Fig. 4.

Mitochondrial preRNA and dsRNA accumulate and trigger an interferon response in N6AMT1-depleted cells. (A) Representative images from immunofluorescence analysis of FASTKD2- and bromouridine (BrU)-immunolabeled MRGs in control (sgCtrl) or N6AMT1-depleted (sgN6AMT1) HeLa cells 15 d post transduction. (B) Representative images from immunofluorescence analysis of mitochondria (labeled with antibodies against TOM20) and mitochondrial dsRNA (labeled with J2 dsRNA antibody) in sgCtrl or sgN6AMT1 HeLa cells 15 d post transduction. (C and D) Quantification of FASTKD2 foci (C) and dsRNA foci (D), 10 or 15 d post transduction of HeLa cells with sgCtrl or sgN6AMT1. n = 3 independent experiments, with signal from at least 25 cells per condition. “Number” refers to average number of foci per cell area, “Size” refers to the average foci area, and “Intensity” refers to the average foci intensity. (E) qPCR determination of transcripts of interferon beta (IFNB1) and interferon-inducible USP18, IFIT1, and GBP2 in N6AMT1-depleted HeLa cell lines as compared to controls 10 or 15 d post transduction. n = 4 independent transductions. (F) Proposed role of N6AMT1 in mitochondrial biogenesis.

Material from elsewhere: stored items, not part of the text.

(** Nothing accepted is ever lost.

    After any interleaving on a fresh queue, finishing the write batch,
    starting a read batch and reading [n_elems] times has delivered every
    accepted element, in order. *)
Theorem queue_drains (ne sz : Z) (st : storage) (q : element_queue) (ops : list op) :
  geometry ne sz ->
  MemElementQueueStorage ne sz = Some st -> ElementQueue_new ne sz st = Some q ->
  Forall op_ok ops ->
  exists s' evs,
    sys_run (mk_sys q q st) (ops ++ [FinishWrite; StartRead] ++ replicate (Z.to_nat ne) Read)
      = Some (s', evs) /\
    delivered evs = accepted evs.
Proof.
  intros Hgeo Hst Hq Hok. pose proof (attach_rep _ _ _ _ Hgeo Hst Hq) as Hrep.
  destruct (sys_run_rep _ _ ops (mk_sys q q st) _ _ _ Hrep Hok)
    as (s1 & evs1 & f1 & eh1 & bh1 & Hrun1 & Hrep1 & Hacc1).
  rewrite sys_run_app, Hrun1. simpl.
  pose proof (start_read_rep (finish_write_rep Hrep1)) as Hrep2.
  pose proof (rep_count _ _ _ _ _ _ _ _ Hrep1) as Hc. unfold fifo_all in Hc. rewrite !zlen_app in Hc.
  pose proof (zlen_nonneg (s_rel f1)). pose proof (zlen_nonneg (s_done f1)).
  edestruct (reads_drain ne sz (Z.to_nat ne) (mk_sys _ _ _) _ _ _ Hrep2)
    as (s2 & evs2 & -> & Hd & Ha); [done..| |].
  { simpl. unfold zlen in *. rewrite !length_app. lia. }
  simpl. eexists _, _. split; [done|].
  unfold delivered, accepted in *. rewrite !flat_map_app. simpl. rewrite Hd, Ha, app_nil_r.
  simpl in *. rewrite Hacc1. by unfold in_flight.
Qed.

(** The writer's outcomes.

    A write on a queue in any reachable state is accepted exactly when the
    element, rounded up to 8 bytes, is smaller than the ring and the writer
    sees room for it; otherwise it reports -EINVAL or -ENOSPC and changes
    nothing. *)
Theorem write_outcomes (ne sz : Z) (w r : element_queue) (st : storage) (f : fifo)
    (eh bh : Z) (e : list Z) :
  eq_rep ne sz w r st f eh bh -> zlen e < 2 ^ 32 - 7 ->
  exists code w' st', write w st e = Some (code, w', st') /\
    ((code = 0 /\ al e < sz /\ fits ne sz bh f e /\
      eq_rep ne sz w' r st' (fifo_write f e) eh bh) \/
     (code = - EINVAL /\ sz <= al e /\ w' = w /\ st' = st) \/
     (code = - ENOSPC /\ al e < sz /\ ~ fits ne sz bh f e /\ w' = w /\ st' = st)).
Proof. intros Hrep. apply (write_refines Hrep). Qed.

(** An empty queue has room for anything up to half of the ring. *)
Lemma place_half sz b alen : 0 < sz -> 0 <= alen -> 2 * alen <= sz -> place sz b alen + alen <= b + sz.
Proof.
  intros. unfold place. destruct (Z.ltb_spec (b / sz) ((b + alen - 1) / sz)); [|lia].
  pose proof (Z.mul_div_le (b + alen - 1) sz). lia.
Qed.

(** Whatever its counters, an empty queue accepts every element that,
    rounded up to 8 bytes, is at most half of the ring. *)
Theorem empty_accepts_half (ne sz : Z) (w r : element_queue) (st : storage) (f : fifo)
    (eh bh : Z) (e : list Z) :
  eq_rep ne sz w r st f eh bh -> fifo_all f = [] -> zlen e < 2 ^ 32 - 7 -> 2 * al e <= sz ->
  exists w' st', write w st e = Some (0, w', st').
Proof.
  intros Hrep Hnil Hz Hhalf. pose proof (al_nonneg e).
  pose proof (geometry_range _ _ (rep_geo _ _ _ _ _ _ _ _ Hrep)) as [Hne Hsz].
  destruct (write_refines Hrep e Hz) as (code & w' & st' & Hw & Hcases).
  destruct Hcases as [(-> & _) | [(_ & Hbig & _) | (_ & _ & Hnf & _)]]; [by eexists _, _|lia|].
  destruct Hnf. unfold fits. rewrite Hnil. simpl. split; [unfold zlen; simpl; lia|].
  apply place_half; lia.
Qed.

(** ** An empty queue that refuses forever *)

(** The operations of a client that keeps trying to write [e]. *)
Definition retry_op (e : list Z) (o : op) : Prop :=
  match o with Write e' => e' = e | _ => True end.

Lemma stuck_step ne sz s f eh bh e o :
  sys_rep ne sz s f eh bh -> fifo_all f = [] -> ~ fits ne sz bh f e -> zlen e < 2 ^ 32 - 7 ->
  retry_op e o ->
  exists s' ev f', sys_step s o = Some (s', ev) /\ accepted [ev] = [] /\
    sys_rep ne sz s' f' eh bh /\ fifo_all f' = [].
Proof.
  intros Hrep Hnil Hnf Hz Ho. unfold fifo_all in Hnil.
  destruct (s_rel f) eqn:Hr1, (s_done f) eqn:Hr2, (s_avail f) eqn:Hr3, (s_pub f) eqn:Hr4,
    (s_pend f) eqn:Hr5; try done.
  destruct o as [|e'| | | |]; simpl in *.
  - pose proof (start_write_rep Hrep) as H. rewrite Hr1 in H. simpl in H. rewrite Z.add_0_r in H.
    eexists _, _, _. split_and!; [done|done|exact H|]. unfold fifo_all. simpl.
    by rewrite Hr2, Hr3, Hr4, Hr5.
  - subst e'. destruct (write_refines Hrep e Hz) as (code & w' & st' & -> & Hcases). simpl.
    destruct Hcases as [(_ & _ & Hf & _) | [(-> & _ & -> & ->) | (-> & _ & _ & -> & ->)]]; [done| |];
      eexists _, _, f; (split_and!; [done|done|by destruct s|]); unfold fifo_all;
      by rewrite Hr1, Hr2, Hr3, Hr4, Hr5.
  - eexists _, _, _. split_and!; [done|done|apply (finish_write_rep Hrep)|].
    unfold fifo_all. simpl. by rewrite Hr1, Hr2, Hr3, Hr4, Hr5.
  - eexists _, _, _. split_and!; [done|done|apply (start_read_rep Hrep)|].
    unfold fifo_all. simpl. by rewrite Hr1, Hr2, Hr3, Hr4, Hr5.
  - pose proof (read_refines Hrep) as Hr. rewrite Hr3 in Hr. rewrite Hr.
    eexists _, _, f. split_and!; [done|done|by destruct s|].
    unfold fifo_all. by rewrite Hr1, Hr2, Hr3, Hr4, Hr5.
  - eexists _, _, _. split_and!; [done|done|apply (finish_read_rep Hrep)|].
    unfold fifo_all. simpl. by rewrite Hr1, Hr2, Hr3, Hr4, Hr5.
Qed.

(** When the queue is empty and the element does not fit at the current
    position of the counters, no amount of retrying, reading or batch
    refreshing makes a write of it succeed: [-ENOSPC] is permanent. *)
Theorem empty_refuses_forever (ne sz : Z) (s : sys) (f : fifo) (eh bh : Z) (e : list Z)
    (ops : list op) :
  sys_rep ne sz s f eh bh -> fifo_all f = [] -> ~ fits ne sz bh f e -> zlen e < 2 ^ 32 - 7 ->
  Forall (retry_op e) ops ->
  exists s' evs, sys_run s ops = Some (s', evs) /\ accepted evs = [].
Proof.
  intros Hrep Hnil Hnf Hz Hops. revert s f Hrep Hnil Hnf.
  induction Hops as [|o ops Ho Hops IH]; intros s f Hrep Hnil Hnf; simpl; [by eexists _, _|].
  destruct (stuck_step _ _ _ _ _ _ _ _ Hrep Hnil Hnf Hz Ho) as (s1 & ev & f1 & -> & Hev & Hrep1 & Hnil1).
  simpl. destruct (IH s1 f1) as (s2 & evs & -> & Hevs); [done|done| |].
  { unfold fits in *. by rewrite Hnil1, <- Hnil. }
  simpl. eexists _, _. split; [done|].
  change (accepted ([ev] ++ evs) = []). by rewrite accepted_app, Hev, Hevs.
Qed.

(** ** Moving an element between queues *)

(** [eq_move] takes the oldest available element of the source to the end
    of the destination's batch, byte for byte; when the source is empty, the
    destination has no room, or the element is too long for it, both queues
    are unchanged and the code says which. *)
Theorem eq_move_refines (ne sz : Z) (w r : element_queue) (st : storage) (f : fifo) (eh bh : Z)
    (ne' sz' : Z) (w' r' : element_queue) (st' : storage) (f' : fifo) (eh' bh' : Z) :
  eq_rep ne sz w r st f eh bh -> eq_rep ne' sz' w' r' st' f' eh' bh' ->
  match s_avail f' with
  | [] => eq_move w st r' st' = Some (- ENOENT, w, st, r')
  | e :: rest =>
      (sz <= al e /\ eq_move w st r' st' = Some (- ENOSYS, w, st, r')) \/
      (al e < sz /\ ~ fits ne sz bh f e /\ eq_move w st r' st' = Some (- ENOSPC, w, st, r')) \/
      (al e < sz /\ fits ne sz bh f e /\ exists w2 st2 r2,
         eq_move w st r' st' = Some (zlen e, w2, st2, r2) /\
         eq_rep ne sz w2 r st2 (fifo_write f e) eh bh /\
         eq_rep ne' sz' w' r2 st' (fifo_read f' e rest) eh' bh')
  end.
Proof.
  intros Hrep Hrep'. unfold eq_move. destruct (peek_refines Hrep') as [_ ->].
  destruct (s_avail f') as [|e rest] eqn:Hav; [done|]. simpl.
  pose proof (zlen_nonneg e). pose proof (zlen_elem_small Hrep' e rest Hav).
  destruct (Z.ltb_spec (zlen e) 0); [lia|]. rewrite (u32_small (zlen e)) by lia.
  destruct (eq_write_cases Hrep e) as
    [(Hb & ->) | [(Hb & Hnf & ->) | (Hb & Hf & off & w2 & st2 & d & -> & Hoff & Hd & Hr)]];
    [lia|left; by split|right; left; by split_and!|right; right].
  split_and!; [done|done|]. simpl.
  destruct (Z.eqb_spec off (- ENOSPC)); [unfold ENOSPC in *; lia|].
  destruct (Z.ltb_spec off 0); [lia|].
  unfold eq_read_nn. destruct (Z.eqb_spec (elem_tail r') (elem_head r')) as [Heq|_].
  { apply (read_empty Hrep') in Heq. congruence. }
  destruct (read_head Hrep' e rest Hav) as (-> & Hro & Hs & Hp & Hmr).
  simpl. fold (al e). rewrite Hro, Hs, Z.eqb_refl.
  destruct (Z.ltb_spec (place sz' (bend sz' bh' (s_rel f' ++ s_done f')) (al e) mod sz') 0); [lia|].
  simpl. rewrite Hmr. simpl. rewrite Hd. simpl. rewrite s32_small by lia.
  eexists _, _, _. split_and!; [done|done|]. by apply (read_rep Hrep').
Qed.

In N6AMT1-depleted cells, translation of mt-RNA-processing enzymes is reduced, leading to accumulation of unprocessed RNA in MRGs. This prevents translation of essential genes involved in mitochondrial gene expression and OXPHOS. In addition, impaired RNA processing leads to the accumulation of double-stranded mt-RNA that activates immune signaling pathways.